### Source data ###
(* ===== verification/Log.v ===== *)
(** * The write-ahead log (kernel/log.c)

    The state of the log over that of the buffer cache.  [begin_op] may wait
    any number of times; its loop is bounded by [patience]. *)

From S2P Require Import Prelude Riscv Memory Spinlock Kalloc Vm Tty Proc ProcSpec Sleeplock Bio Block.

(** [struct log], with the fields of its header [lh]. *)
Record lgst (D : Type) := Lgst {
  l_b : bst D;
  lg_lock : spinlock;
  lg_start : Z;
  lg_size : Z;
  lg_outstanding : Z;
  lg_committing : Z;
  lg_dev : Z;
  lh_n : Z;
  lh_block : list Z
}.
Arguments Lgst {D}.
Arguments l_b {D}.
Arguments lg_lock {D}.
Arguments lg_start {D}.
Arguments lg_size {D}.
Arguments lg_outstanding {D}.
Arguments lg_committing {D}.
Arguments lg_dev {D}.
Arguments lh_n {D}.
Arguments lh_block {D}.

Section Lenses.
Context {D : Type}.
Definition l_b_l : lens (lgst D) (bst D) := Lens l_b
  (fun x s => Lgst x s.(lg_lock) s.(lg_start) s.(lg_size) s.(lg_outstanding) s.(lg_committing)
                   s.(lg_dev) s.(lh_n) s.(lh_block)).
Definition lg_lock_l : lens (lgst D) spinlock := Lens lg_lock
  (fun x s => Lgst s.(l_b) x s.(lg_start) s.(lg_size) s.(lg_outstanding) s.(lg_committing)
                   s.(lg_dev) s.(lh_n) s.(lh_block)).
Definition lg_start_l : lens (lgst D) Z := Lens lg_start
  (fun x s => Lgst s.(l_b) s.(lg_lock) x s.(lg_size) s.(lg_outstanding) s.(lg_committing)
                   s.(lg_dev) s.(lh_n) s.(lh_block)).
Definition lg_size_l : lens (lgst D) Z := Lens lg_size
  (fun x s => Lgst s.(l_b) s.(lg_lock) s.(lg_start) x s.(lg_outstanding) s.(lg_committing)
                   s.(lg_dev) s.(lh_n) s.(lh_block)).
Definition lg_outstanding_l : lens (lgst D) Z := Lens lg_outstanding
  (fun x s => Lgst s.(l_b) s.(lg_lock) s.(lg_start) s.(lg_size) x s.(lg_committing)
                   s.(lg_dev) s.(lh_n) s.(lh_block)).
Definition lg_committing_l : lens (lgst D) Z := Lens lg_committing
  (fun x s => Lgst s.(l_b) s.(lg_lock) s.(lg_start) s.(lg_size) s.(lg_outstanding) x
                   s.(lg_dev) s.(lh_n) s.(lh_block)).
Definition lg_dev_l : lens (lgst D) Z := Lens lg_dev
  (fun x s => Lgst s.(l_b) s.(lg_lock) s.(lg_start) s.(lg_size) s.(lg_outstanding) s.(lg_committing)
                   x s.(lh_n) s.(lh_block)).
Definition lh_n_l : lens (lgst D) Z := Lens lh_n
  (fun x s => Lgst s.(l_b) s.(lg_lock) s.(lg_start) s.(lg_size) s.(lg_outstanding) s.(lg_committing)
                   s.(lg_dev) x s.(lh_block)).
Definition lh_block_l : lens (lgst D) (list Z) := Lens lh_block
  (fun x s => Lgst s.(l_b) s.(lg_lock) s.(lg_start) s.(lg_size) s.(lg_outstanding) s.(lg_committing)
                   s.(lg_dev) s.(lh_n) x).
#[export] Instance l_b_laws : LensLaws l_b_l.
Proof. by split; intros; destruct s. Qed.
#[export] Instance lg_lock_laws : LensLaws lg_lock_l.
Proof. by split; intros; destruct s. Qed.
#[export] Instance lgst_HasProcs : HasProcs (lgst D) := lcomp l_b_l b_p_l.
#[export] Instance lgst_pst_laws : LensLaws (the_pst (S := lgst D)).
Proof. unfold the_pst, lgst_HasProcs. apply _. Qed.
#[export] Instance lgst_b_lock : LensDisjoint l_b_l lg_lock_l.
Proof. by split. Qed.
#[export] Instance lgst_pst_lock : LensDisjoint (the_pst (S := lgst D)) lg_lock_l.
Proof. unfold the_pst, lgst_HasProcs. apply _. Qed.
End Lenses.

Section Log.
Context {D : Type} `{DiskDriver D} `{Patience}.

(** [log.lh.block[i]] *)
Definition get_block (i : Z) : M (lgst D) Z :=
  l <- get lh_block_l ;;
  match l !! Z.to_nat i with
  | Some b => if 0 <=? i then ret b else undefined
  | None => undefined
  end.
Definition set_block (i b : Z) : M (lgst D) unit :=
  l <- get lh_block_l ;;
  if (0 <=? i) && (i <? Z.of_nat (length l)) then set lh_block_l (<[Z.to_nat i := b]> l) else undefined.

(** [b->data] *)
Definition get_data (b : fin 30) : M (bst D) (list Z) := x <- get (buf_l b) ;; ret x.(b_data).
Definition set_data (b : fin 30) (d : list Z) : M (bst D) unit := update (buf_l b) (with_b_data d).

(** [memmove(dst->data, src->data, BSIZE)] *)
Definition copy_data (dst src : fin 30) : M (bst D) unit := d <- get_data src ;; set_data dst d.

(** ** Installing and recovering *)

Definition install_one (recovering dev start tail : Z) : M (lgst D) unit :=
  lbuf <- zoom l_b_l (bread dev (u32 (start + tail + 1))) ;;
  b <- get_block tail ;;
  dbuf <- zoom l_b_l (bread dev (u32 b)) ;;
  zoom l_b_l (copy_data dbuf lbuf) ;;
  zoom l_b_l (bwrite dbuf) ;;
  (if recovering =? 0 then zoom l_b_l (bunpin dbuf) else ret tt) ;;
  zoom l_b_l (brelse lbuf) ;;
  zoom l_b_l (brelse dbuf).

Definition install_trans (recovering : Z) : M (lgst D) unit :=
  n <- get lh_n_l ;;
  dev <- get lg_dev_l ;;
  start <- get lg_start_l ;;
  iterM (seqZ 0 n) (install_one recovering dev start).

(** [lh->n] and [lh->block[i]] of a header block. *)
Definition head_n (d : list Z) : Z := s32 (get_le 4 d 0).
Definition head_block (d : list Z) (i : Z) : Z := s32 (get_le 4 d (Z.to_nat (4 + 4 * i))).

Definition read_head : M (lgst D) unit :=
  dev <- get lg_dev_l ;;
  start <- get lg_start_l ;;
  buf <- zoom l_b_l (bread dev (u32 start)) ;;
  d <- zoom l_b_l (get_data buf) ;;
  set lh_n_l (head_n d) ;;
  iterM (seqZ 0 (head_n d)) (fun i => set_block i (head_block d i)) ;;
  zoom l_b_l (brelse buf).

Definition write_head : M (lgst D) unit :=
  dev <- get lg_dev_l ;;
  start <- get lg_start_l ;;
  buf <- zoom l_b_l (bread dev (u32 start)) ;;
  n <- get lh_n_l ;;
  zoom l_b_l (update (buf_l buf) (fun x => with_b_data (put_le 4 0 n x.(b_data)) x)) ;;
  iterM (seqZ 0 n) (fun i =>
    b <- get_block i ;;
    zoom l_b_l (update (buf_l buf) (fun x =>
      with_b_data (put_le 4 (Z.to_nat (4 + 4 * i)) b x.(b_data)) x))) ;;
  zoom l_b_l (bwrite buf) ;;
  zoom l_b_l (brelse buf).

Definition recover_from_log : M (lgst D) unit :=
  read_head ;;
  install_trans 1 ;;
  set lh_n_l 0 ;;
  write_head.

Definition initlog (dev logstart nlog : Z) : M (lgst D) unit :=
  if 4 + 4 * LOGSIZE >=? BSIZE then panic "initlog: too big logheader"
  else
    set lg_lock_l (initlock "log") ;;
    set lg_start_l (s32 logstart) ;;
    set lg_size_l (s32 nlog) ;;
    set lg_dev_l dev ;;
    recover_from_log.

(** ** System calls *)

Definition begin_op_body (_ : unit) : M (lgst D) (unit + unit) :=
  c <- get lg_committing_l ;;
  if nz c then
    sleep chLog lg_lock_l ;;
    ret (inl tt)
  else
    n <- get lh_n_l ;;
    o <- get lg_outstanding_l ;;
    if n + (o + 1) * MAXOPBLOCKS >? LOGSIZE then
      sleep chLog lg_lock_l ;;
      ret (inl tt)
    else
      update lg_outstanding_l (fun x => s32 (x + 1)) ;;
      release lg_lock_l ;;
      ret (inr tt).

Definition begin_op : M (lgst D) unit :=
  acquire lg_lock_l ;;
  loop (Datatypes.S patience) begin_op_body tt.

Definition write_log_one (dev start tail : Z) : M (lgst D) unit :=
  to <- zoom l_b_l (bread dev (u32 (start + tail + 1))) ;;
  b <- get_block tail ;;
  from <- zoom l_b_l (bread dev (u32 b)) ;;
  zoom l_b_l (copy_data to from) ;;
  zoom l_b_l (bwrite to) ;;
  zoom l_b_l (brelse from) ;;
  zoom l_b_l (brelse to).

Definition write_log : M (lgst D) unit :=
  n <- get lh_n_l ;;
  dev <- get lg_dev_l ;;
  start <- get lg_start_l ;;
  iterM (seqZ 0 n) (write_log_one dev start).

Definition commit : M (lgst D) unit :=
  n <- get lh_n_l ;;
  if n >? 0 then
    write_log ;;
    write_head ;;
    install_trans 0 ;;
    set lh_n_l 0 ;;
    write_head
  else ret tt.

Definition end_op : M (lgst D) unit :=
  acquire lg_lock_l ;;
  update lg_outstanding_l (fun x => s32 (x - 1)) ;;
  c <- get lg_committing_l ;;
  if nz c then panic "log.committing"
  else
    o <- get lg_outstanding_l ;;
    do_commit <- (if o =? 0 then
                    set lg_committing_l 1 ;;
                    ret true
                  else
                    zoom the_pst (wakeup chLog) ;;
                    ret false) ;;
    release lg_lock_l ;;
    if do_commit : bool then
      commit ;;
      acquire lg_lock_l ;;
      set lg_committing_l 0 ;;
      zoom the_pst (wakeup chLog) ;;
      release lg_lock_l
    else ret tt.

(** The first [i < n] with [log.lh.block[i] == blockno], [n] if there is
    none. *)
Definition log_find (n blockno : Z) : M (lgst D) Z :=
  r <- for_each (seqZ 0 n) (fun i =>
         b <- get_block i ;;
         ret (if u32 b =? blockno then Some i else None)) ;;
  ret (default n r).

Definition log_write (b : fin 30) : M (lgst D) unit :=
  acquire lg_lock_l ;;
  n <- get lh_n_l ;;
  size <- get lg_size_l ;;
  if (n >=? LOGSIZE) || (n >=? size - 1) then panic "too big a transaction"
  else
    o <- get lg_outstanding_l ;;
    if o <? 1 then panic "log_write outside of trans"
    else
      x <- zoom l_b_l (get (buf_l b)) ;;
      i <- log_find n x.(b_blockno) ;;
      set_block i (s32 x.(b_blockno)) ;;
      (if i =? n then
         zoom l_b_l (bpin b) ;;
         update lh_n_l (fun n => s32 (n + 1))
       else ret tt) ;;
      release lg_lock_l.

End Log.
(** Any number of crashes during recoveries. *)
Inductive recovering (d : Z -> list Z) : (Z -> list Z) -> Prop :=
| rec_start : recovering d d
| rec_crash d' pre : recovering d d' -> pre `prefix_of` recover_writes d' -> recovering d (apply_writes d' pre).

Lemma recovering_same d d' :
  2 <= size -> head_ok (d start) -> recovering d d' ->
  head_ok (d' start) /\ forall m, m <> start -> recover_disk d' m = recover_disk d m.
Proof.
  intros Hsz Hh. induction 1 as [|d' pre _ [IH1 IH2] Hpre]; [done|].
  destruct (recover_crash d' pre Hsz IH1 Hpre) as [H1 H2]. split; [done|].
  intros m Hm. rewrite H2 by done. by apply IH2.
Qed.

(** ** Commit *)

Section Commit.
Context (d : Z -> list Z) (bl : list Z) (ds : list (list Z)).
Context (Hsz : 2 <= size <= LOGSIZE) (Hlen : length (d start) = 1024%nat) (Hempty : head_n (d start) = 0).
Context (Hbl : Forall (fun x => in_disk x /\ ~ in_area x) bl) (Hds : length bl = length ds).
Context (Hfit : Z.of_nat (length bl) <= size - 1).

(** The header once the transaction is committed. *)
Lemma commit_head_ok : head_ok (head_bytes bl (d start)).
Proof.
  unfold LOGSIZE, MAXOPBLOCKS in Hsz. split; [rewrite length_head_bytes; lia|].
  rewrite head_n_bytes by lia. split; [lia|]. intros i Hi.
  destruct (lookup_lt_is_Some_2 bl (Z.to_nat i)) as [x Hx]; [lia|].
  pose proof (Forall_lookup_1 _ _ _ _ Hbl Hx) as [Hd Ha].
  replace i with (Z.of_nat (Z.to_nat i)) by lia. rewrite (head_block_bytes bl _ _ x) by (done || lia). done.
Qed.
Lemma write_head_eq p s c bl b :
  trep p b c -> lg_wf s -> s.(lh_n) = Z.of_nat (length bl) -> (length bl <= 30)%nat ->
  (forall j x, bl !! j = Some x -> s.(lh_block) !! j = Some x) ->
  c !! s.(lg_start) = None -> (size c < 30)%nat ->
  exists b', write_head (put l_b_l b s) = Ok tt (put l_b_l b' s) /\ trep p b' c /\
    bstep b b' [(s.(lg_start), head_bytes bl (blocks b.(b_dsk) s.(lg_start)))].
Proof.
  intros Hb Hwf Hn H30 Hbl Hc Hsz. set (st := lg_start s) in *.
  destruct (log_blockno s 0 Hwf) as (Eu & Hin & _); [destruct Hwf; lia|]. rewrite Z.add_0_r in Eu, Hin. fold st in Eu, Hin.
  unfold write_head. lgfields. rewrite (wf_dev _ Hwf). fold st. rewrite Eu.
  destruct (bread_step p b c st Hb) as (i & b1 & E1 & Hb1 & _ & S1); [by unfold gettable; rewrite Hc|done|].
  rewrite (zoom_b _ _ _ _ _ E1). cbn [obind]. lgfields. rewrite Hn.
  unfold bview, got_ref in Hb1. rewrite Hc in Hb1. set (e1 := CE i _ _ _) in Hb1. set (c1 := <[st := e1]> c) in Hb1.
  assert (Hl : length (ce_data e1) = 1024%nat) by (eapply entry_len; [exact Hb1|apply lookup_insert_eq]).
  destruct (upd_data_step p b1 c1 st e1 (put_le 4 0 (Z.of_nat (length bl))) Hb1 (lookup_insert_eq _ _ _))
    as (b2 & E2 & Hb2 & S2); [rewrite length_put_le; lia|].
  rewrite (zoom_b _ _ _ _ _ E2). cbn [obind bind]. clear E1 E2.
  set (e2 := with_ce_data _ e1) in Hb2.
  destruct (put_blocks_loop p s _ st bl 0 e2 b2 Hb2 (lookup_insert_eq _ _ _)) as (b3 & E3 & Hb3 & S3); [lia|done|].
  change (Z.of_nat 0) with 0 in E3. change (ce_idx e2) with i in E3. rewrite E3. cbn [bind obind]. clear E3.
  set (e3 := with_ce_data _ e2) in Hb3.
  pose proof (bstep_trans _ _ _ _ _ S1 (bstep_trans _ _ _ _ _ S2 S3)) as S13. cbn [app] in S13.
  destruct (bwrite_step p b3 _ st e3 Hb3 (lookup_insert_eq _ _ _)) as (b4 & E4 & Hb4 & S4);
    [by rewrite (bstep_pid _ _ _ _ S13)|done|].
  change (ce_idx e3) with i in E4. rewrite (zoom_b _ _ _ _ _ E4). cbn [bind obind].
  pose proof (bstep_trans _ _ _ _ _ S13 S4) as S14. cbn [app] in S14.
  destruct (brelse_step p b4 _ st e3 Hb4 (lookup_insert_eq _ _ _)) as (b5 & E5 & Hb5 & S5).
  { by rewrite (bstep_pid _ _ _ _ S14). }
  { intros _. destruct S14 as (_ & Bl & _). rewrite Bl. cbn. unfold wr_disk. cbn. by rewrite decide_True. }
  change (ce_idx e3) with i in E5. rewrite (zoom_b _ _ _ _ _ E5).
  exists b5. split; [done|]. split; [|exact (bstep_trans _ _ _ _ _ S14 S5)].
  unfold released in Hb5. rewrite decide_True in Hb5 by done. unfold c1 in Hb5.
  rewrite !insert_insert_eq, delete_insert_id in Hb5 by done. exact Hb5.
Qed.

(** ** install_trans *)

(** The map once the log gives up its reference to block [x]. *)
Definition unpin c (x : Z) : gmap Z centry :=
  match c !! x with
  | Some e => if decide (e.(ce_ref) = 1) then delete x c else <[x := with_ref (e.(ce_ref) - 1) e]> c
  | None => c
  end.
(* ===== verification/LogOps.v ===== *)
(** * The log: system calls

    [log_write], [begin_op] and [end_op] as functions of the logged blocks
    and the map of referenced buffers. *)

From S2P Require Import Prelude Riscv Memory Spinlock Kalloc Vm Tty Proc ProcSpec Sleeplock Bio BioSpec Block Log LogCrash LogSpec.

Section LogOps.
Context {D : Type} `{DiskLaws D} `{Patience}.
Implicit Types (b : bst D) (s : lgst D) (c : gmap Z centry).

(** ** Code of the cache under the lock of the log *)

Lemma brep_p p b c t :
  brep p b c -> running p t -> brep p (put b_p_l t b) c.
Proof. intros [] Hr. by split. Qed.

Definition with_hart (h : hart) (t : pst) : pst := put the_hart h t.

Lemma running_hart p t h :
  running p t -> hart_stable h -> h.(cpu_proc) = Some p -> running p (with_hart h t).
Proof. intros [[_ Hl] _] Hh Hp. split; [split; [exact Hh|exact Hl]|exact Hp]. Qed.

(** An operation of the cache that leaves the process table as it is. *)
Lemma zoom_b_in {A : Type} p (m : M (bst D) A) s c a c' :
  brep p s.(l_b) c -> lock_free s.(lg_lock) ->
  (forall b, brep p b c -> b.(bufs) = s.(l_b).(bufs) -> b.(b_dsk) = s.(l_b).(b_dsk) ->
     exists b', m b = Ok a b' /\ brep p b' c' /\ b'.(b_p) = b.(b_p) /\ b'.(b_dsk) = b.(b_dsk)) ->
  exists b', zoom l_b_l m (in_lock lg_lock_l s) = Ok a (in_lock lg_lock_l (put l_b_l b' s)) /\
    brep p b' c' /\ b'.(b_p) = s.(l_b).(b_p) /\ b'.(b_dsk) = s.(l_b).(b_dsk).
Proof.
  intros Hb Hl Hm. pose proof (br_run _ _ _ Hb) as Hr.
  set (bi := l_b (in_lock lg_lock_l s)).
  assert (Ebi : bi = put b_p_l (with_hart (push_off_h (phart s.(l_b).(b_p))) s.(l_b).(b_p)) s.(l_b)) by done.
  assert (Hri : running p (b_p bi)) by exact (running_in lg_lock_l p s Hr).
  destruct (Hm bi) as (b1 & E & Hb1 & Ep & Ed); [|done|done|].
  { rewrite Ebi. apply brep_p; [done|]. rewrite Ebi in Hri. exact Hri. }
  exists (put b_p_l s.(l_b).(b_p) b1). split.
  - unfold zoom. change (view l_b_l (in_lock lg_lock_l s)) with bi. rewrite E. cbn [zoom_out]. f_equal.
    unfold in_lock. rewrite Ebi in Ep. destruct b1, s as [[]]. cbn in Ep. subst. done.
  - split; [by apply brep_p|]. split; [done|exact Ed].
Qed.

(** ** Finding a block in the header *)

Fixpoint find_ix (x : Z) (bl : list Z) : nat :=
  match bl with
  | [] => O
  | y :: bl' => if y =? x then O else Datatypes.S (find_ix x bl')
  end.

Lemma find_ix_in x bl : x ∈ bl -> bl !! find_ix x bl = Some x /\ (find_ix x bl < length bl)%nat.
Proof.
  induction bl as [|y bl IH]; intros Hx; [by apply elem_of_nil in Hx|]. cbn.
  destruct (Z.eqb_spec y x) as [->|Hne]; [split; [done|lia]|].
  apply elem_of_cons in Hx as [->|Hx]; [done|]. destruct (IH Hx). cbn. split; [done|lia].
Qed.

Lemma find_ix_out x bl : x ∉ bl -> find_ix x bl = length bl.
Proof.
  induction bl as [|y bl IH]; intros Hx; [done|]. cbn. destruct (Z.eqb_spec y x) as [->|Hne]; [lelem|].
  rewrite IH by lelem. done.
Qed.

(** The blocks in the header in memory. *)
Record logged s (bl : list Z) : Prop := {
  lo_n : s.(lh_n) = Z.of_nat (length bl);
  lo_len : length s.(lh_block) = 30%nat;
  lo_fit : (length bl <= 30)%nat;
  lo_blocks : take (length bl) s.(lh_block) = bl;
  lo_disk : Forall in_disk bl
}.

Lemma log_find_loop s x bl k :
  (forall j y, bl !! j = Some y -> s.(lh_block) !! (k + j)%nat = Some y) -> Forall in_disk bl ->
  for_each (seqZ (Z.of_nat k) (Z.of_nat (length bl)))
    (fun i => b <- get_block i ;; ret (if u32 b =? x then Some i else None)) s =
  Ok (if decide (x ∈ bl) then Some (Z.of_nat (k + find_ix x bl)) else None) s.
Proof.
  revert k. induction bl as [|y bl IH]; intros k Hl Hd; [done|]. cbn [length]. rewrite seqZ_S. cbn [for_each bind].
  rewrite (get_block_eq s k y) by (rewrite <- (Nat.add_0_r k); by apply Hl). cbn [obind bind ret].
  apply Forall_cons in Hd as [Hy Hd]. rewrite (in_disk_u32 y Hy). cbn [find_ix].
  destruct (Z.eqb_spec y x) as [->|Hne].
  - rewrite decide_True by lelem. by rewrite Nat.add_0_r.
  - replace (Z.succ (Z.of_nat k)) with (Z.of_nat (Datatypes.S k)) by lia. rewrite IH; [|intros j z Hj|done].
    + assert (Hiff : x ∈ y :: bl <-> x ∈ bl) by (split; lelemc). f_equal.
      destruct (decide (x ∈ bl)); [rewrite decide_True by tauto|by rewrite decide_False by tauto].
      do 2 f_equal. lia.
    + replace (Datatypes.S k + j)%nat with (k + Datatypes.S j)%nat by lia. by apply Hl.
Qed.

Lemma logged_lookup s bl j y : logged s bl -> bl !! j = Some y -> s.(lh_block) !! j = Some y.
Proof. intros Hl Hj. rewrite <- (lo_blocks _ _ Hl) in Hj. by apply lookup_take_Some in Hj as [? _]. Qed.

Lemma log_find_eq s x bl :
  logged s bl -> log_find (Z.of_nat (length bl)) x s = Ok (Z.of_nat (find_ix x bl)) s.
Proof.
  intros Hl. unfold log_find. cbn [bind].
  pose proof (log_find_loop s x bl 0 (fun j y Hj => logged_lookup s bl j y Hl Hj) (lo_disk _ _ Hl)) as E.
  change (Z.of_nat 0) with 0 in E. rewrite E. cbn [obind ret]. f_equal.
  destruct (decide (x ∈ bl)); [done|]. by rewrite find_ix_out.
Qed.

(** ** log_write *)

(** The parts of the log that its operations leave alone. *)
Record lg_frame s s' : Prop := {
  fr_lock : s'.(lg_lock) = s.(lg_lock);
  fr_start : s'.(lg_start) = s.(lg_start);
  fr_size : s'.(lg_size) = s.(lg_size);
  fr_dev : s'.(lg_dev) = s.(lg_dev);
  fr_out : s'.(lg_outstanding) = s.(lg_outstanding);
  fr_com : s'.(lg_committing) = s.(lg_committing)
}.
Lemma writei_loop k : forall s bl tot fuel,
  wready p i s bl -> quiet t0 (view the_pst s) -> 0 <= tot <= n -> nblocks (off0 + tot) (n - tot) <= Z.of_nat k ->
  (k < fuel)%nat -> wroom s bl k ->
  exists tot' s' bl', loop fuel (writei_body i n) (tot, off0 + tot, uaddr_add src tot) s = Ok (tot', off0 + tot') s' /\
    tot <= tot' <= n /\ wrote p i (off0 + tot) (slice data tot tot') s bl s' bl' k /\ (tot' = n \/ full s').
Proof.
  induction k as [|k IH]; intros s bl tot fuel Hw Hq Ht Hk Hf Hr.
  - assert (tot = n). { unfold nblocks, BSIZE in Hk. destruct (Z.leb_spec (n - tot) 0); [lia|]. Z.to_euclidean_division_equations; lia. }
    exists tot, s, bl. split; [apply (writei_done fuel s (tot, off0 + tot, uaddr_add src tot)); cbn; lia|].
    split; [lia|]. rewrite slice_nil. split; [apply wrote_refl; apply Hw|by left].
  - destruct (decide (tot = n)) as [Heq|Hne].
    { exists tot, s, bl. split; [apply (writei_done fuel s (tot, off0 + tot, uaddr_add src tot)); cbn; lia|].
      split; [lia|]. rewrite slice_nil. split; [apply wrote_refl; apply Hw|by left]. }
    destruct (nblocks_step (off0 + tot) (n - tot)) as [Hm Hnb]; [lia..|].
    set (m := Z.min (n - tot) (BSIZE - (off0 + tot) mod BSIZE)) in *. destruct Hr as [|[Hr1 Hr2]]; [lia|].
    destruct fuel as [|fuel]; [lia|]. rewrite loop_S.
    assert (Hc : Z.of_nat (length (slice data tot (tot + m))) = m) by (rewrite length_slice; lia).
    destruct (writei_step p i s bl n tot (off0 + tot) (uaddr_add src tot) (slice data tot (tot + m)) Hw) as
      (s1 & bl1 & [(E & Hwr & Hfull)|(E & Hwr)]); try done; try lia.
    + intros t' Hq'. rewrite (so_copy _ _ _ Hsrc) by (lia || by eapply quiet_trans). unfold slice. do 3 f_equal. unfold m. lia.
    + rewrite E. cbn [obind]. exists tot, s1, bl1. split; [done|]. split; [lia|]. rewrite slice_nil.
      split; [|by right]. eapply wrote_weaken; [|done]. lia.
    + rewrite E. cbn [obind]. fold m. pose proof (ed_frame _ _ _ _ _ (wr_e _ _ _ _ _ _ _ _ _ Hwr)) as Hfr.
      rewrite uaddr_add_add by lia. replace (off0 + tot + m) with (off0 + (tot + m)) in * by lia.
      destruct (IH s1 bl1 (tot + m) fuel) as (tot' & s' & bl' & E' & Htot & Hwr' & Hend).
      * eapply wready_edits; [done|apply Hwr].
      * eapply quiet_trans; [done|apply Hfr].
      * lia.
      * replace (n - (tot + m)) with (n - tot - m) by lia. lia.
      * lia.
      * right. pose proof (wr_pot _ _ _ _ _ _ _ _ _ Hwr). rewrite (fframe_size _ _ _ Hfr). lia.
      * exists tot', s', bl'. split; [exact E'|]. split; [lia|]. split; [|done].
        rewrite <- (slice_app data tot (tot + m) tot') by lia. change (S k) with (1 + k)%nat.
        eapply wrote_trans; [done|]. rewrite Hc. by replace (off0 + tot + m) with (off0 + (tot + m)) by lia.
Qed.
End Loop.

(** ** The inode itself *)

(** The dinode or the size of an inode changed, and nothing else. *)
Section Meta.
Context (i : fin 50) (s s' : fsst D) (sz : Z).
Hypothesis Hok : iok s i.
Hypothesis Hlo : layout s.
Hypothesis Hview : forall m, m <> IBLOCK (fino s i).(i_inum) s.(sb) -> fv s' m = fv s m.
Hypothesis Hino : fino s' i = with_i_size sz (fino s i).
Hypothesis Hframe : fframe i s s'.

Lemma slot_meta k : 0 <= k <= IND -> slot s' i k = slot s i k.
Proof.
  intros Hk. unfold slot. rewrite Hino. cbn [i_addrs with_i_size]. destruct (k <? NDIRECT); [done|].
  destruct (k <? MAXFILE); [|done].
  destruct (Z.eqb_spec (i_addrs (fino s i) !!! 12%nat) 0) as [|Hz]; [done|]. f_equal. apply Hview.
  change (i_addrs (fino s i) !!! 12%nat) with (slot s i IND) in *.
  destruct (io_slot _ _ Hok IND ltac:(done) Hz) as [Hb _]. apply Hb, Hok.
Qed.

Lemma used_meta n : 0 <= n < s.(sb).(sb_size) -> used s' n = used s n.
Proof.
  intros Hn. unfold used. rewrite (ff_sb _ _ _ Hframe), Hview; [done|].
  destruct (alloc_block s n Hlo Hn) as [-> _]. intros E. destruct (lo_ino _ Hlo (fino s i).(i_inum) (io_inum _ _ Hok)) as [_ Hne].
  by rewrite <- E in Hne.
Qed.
###
Task statement »
What is the number of lines in the records that hold "Hino"? Give the number by itself.

Answer space »
2